• What you are asked to do
Using the records below, give again exactly the lines from the line that contains "(* ===== verification/Trash.v ===== *)" through the line that contains "C (option (oph_trash", both ends included, and only those.
*** Opening of Information provided ***
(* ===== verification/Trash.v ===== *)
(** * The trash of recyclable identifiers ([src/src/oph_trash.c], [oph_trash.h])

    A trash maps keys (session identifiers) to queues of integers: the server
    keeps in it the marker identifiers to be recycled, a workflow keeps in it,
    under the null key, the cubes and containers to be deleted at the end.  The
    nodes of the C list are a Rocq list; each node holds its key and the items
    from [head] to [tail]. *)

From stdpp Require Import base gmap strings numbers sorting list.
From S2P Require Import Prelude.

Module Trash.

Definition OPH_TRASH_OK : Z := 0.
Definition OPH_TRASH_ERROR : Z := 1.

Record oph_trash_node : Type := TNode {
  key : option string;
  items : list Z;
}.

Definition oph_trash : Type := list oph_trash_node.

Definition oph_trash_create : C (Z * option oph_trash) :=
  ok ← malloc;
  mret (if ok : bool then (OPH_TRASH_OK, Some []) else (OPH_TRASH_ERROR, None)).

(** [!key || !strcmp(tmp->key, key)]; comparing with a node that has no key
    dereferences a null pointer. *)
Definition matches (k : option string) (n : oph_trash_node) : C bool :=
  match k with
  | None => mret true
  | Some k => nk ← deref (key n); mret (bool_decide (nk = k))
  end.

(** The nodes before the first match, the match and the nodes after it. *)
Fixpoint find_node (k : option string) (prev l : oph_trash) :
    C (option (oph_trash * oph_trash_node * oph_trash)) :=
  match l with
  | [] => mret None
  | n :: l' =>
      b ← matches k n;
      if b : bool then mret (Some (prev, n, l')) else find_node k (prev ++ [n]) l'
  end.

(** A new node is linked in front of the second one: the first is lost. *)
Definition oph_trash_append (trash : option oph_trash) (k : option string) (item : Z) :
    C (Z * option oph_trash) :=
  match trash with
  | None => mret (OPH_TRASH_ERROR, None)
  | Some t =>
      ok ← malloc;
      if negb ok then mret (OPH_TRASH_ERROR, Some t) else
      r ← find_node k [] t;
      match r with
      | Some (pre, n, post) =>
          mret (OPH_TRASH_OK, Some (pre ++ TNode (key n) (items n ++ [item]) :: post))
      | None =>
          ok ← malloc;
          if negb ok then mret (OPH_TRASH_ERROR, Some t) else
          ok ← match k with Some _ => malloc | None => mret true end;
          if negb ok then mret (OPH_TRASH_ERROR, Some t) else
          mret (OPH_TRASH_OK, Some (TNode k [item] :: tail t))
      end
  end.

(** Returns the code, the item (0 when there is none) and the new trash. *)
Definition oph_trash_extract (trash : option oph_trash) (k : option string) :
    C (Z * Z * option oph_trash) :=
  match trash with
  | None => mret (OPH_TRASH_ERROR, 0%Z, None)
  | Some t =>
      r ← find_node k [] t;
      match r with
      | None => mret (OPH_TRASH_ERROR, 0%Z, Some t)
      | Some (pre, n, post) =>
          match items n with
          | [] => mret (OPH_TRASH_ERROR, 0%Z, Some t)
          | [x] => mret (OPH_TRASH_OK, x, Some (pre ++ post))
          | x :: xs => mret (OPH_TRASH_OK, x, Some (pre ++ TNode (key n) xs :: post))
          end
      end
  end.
*** Close of Information provided ***
*** Opening of Information provided ***
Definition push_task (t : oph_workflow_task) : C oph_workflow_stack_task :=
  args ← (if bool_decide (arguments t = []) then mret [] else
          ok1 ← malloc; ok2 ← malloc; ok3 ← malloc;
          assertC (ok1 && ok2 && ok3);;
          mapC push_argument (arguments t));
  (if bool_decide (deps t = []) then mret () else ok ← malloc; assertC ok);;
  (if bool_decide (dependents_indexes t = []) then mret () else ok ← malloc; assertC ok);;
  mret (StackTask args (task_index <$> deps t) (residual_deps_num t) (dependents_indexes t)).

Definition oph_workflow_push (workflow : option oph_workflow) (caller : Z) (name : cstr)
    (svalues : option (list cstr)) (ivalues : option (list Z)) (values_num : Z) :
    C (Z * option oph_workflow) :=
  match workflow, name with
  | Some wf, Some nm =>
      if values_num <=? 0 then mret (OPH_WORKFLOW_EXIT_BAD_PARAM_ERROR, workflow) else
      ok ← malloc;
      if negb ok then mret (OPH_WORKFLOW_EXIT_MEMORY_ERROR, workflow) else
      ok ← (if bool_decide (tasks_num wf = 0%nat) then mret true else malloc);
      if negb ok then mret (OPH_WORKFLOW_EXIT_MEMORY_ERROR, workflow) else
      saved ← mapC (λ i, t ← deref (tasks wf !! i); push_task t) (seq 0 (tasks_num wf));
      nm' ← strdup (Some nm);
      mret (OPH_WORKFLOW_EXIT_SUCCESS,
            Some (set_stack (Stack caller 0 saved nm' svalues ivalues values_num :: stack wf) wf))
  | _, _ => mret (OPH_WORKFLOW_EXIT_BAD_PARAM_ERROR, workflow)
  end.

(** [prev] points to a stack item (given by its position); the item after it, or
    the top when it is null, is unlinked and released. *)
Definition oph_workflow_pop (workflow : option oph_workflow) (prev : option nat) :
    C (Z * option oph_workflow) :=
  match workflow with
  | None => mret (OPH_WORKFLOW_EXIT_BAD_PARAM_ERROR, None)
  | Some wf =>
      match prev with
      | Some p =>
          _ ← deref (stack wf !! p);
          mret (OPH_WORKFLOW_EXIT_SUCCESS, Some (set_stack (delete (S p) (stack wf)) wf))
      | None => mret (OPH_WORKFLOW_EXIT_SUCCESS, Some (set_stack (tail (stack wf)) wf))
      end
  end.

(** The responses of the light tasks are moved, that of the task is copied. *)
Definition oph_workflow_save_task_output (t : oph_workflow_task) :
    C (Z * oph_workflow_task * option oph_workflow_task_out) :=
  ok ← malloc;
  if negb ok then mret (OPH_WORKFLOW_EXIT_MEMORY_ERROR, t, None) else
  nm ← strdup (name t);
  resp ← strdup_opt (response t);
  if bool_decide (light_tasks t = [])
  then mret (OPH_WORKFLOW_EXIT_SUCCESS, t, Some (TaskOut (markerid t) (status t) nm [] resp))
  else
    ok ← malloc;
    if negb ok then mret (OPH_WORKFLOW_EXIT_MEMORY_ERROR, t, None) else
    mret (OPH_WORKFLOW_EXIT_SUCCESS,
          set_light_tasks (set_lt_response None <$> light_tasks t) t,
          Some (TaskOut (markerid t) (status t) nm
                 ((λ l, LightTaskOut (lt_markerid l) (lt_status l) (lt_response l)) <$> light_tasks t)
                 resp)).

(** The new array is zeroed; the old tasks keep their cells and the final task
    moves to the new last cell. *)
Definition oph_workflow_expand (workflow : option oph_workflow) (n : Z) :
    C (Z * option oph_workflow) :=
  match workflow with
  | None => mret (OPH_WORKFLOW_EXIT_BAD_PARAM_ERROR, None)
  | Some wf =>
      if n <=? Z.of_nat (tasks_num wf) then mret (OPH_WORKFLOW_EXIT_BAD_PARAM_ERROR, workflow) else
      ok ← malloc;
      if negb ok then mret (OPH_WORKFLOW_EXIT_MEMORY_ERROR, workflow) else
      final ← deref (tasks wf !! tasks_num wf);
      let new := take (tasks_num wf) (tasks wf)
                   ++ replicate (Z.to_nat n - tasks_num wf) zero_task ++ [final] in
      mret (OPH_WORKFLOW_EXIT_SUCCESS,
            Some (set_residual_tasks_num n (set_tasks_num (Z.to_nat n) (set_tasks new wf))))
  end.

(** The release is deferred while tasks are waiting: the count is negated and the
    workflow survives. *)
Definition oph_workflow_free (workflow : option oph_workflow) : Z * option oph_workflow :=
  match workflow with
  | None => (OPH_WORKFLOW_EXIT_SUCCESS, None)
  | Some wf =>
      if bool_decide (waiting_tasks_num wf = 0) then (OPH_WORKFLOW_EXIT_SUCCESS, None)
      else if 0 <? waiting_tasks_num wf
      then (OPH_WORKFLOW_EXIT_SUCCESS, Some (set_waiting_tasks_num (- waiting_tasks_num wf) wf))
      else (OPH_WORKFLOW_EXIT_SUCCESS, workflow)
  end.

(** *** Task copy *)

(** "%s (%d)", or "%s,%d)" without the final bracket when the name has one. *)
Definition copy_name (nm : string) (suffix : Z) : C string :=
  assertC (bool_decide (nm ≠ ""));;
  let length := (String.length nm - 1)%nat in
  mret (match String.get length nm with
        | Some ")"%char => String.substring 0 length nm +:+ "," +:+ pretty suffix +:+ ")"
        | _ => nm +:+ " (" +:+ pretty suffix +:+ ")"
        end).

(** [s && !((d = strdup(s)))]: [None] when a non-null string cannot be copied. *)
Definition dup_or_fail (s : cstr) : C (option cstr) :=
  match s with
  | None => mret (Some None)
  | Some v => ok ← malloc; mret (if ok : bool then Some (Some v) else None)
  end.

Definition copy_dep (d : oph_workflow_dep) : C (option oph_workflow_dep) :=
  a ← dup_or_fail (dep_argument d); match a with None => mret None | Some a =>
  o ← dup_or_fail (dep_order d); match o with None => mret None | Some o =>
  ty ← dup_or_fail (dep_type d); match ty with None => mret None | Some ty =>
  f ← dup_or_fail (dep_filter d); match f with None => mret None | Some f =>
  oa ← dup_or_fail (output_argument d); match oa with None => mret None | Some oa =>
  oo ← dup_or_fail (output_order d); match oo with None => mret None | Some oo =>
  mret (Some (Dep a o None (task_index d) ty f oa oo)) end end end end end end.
*** Close of Information provided ***
• The completed task
(* ===== verification/Trash.v ===== *)
(** * The trash of recyclable identifiers ([src/src/oph_trash.c], [oph_trash.h])

    A trash maps keys (session identifiers) to queues of integers: the server
    keeps in it the marker identifiers to be recycled, a workflow keeps in it,
    under the null key, the cubes and containers to be deleted at the end.  The
    nodes of the C list are a Rocq list; each node holds its key and the items
    from [head] to [tail]. *)

From stdpp Require Import base gmap strings numbers sorting list.
From S2P Require Import Prelude.

Module Trash.

Definition OPH_TRASH_OK : Z := 0.
Definition OPH_TRASH_ERROR : Z := 1.

Record oph_trash_node : Type := TNode {
  key : option string;
  items : list Z;
}.

Definition oph_trash : Type := list oph_trash_node.

Definition oph_trash_create : C (Z * option oph_trash) :=
  ok ← malloc;
  mret (if ok : bool then (OPH_TRASH_OK, Some []) else (OPH_TRASH_ERROR, None)).

(** [!key || !strcmp(tmp->key, key)]; comparing with a node that has no key
    dereferences a null pointer. *)
Definition matches (k : option string) (n : oph_trash_node) : C bool :=
  match k with
  | None => mret true
  | Some k => nk ← deref (key n); mret (bool_decide (nk = k))
  end.

(** The nodes before the first match, the match and the nodes after it. *)
Fixpoint find_node (k : option string) (prev l : oph_trash) :
    C (option (oph_trash * oph_trash_node * oph_trash)) :=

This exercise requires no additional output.